[To do] Wherever a line in the records contains the word "destruct", return that line.

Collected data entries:
▬▬▬▬▬▬▬▬▬▬
Lemma step1_reals (a ms : list R) :
  length ms ≤ length a →
  get_total_log_likelihood_step1 (Fin <$> a) (Fin <$> ms) = Ok (Fin (rdot a ms)).
Proof.
  intros Hlen. rewrite step1_dot by (rewrite !length_fmap; lia).
  by rewrite dot_reals.
Qed.

Lemma rdot_one_hot ms j s :
  rdot ((λ i, if decide (i = j) then 1%R else 0%R) <$> seq s (length ms)) ms
  = match (if decide (s ≤ j) then ms !! (j - s) else None) with
    | Some x => x
    | None => 0%R
    end.
Proof.
  revert s. induction ms as [|y ms IH]; intros s.
  - simpl. by case_decide.
  - cbn [length seq fmap list_fmap rdot].
    change (list_fmap nat R ?f ?l) with (f <$> l). rewrite IH.
    destruct (decide (s = j)) as [->|Hne].
    + rewrite decide_False by lia. rewrite decide_True by lia.
      rewrite Nat.sub_diag. simpl. lra.
    + destruct (decide (s ≤ j)) as [Hle|Hgt].
      * rewrite decide_True by lia.
        replace (j - s) with (S (j - S s)) by lia. simpl.
        destruct (ms !! (j - S s)); lra.
      * rewrite decide_False by lia. lra.
Qed.

(** X10. For the one-hot row of an unambiguous motif [j] the total is the
    probability of that motif. *)
Theorem get_total_log_likelihood_step1_one_hot (ms : list R) j x :
  ms !! j = Some x →
  get_total_log_likelihood_step1 (Fin <$> one_hot (length ms) j) (Fin <$> ms)
  = Ok (Fin x).
Proof.
  intros Hj. rewrite step1_reals by (unfold one_hot; by rewrite length_fmap, length_seq).
  unfold one_hot. rewrite rdot_one_hot, decide_True by lia.
  by rewrite Nat.sub_0_r, Hj.
Qed.

Lemma get_total_log_likelihood_step1_one_hot_witness :
  [(1 / 4)%R; (3 / 4)%R] !! 1 = Some (3 / 4)%R ∧
  get_total_log_likelihood_step1 (Fin <$> one_hot 2 1) (Fin <$> [(1 / 4)%R; (3 / 4)%R])
  = Ok (Fin (3 / 4)).
Proof.
  split; [reflexivity|].
  apply (get_total_log_likelihood_step1_one_hot [(1 / 4)%R; (3 / 4)%R] 1 (3 / 4)%R).
  reflexivity.
Defined.

(** * Further properties of the log aggregator *)

Lemma fsum_Permutation l1 l2 : Permutation l1 l2 → fsum l1 = fsum l2.
Proof.
  unfold fsum. induction 1 as [|x l1 l2 _ IH|x y l|l1 l2 l3 _ IH1 _ IH2];
    cbn [foldr].
  - done.
  - by rewrite IH.
  - by rewrite !fadd_assoc, (fadd_comm y x).
  - congruence.
Qed.

Lemma fadd_nan_r a : fadd a NaN = NaN.
Proof. by destruct a. Qed.

Lemma fsum_nan l : NaN ∈ l → fsum l = NaN.
Proof.
  unfold fsum. induction l as [|x l IH]; [by intros ?%not_elem_of_nil|].
  intros [<-|Hin]%elem_of_cons; cbn [foldr]; [done|].
  by rewrite (IH Hin), fadd_nan_r.
Qed.

Lemma log_term_lookup lhs counts p l c :
  lhs !! p = Some l → counts !! p = Some c →
  zip_with fmul (flog <$> lhs) counts !! p = Some (fmul (flog l) c).
Proof.
  intros Hl Hc. by rewrite lookup_zip_with, list_lookup_fmap, Hl, Hc.
Qed.

(** X14. A negative total is not rejected either: its logarithm is [nan],
    and the returned value is [nan] whatever the other patterns are. *)
Theorem get_log_sum_across_sites_negative_total lhs counts p x c :
  length counts ≤ length lhs →
  lhs !! p = Some (Fin x) → (x < 0)%R → counts !! p = Some c →
  get_log_sum_across_sites lhs counts = Ok NaN.
Proof.
  intros Hlen Hx Hneg Hc. rewrite log_sum_terms by done. f_equal.
  apply fsum_nan, list_elem_of_lookup. exists p.
  rewrite (log_term_lookup _ _ _ _ _ Hx Hc). f_equal.
  unfold flog. by destruct (total_order_T 0 x) as [[?|?]|?]; [lra|lra|].
Qed.

Lemma get_log_sum_across_sites_negative_total_witness :
  length [Fin 3; Fin 10] ≤ length [Fin (1 / 2); Fin (-1)] ∧
  [Fin (1 / 2); Fin (-1)] !! 1 = Some (Fin (-1)) ∧ (-1 < 0)%R ∧
  [Fin 3; Fin 10] !! 1 = Some (Fin 10) ∧
  get_log_sum_across_sites [Fin (1 / 2); Fin (-1)] [Fin 3; Fin 10] = Ok NaN.
Proof.
  split; [simpl; lia|]. split; [reflexivity|]. split; [lra|]. split; [reflexivity|].
  apply (get_log_sum_across_sites_negative_total [Fin (1 / 2); Fin (-1)]
           [Fin 3; Fin 10] 1 (-1)%R (Fin 10));
    [simpl; lia|reflexivity|lra|reflexivity].
Defined.

(** X15. A pattern whose total and count are both zero does not drop out of
    the sum: its term is [-inf * 0], which is [nan], and so is the returned
    value. *)
Theorem get_log_sum_across_sites_zero_count lhs counts p :
  length counts ≤ length lhs →
  lhs !! p = Some (Fin 0) → counts !! p = Some (Fin 0) →
  get_log_sum_across_sites lhs counts = Ok NaN.
Proof.
  intros Hlen Hx Hc. rewrite log_sum_terms by done. f_equal.
  apply fsum_nan, list_elem_of_lookup. exists p.
  rewrite (log_term_lookup _ _ _ _ _ Hx Hc). f_equal.
  rewrite flog_zero. simpl. unfold inf_times.
  by destruct (total_order_T 0 0) as [[?|?]|?]; [lra| |lra].
Qed.

Lemma get_log_sum_across_sites_zero_count_witness :
  length [Fin 3; Fin 0] ≤ length [Fin (1 / 2); Fin 0] ∧
  [Fin (1 / 2); Fin 0] !! 1 = Some (Fin 0) ∧ [Fin 3; Fin 0] !! 1 = Some (Fin 0) ∧
  get_log_sum_across_sites [Fin (1 / 2); Fin 0] [Fin 3; Fin 0] = Ok NaN.
Proof.
  split; [simpl; lia|]. split; [reflexivity|]. split; [reflexivity|].
  apply (get_log_sum_across_sites_zero_count [Fin (1 / 2); Fin 0] [Fin 3; Fin 0] 1);
    [simpl; lia|reflexivity|reflexivity].
Defined.

(** X17. The order of the patterns does not matter: permuting the totals
    together with their counts leaves the returned value the same. *)
Theorem get_log_sum_across_sites_permutation lhs counts lhs' counts' :
  length lhs = length counts → length lhs' = length counts' →
  Permutation (zip lhs counts) (zip lhs' counts') →
  get_log_sum_across_sites lhs counts = get_log_sum_across_sites lhs' counts'.
Proof.
  intros Hlen Hlen' Hperm. rewrite !log_sum_terms by lia. f_equal.
  rewrite !zip_with_fmap_l.
  rewrite (zip_with_zip _ lhs counts), (zip_with_zip _ lhs' counts').
  apply fsum_Permutation. by apply fmap_Permutation.
Qed.

Lemma get_log_sum_across_sites_permutation_witness :
  length [Fin (1 / 2); Fin 2] = length [Fin 10; Fin 3] ∧
  length [Fin 2; Fin (1 / 2)] = length [Fin 3; Fin 10] ∧
  get_log_sum_across_sites [Fin (1 / 2); Fin 2] [Fin 10; Fin 3]
  = get_log_sum_across_sites [Fin 2; Fin (1 / 2)] [Fin 3; Fin 10].
Proof.
  split; [reflexivity|]. split; [reflexivity|].
  apply (get_log_sum_across_sites_permutation [Fin (1 / 2); Fin 2] [Fin 10; Fin 3]
           [Fin 2; Fin (1 / 2)] [Fin 3; Fin 10]);
    [reflexivity|reflexivity|apply perm_swap].
Defined.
▬▬▬▬▬▬▬▬▬▬
[Result for this task]
    destruct (decide (s = j)) as [->|Hne].
    + destruct (decide (s ≤ j)) as [Hle|Hgt].
        destruct (ms !! (j - S s)); lra.
Proof. by destruct a. Qed.
  unfold flog. by destruct (total_order_T 0 x) as [[?|?]|?]; [lra|lra|].
  by destruct (total_order_T 0 0) as [[?|?]|?]; [lra| |lra].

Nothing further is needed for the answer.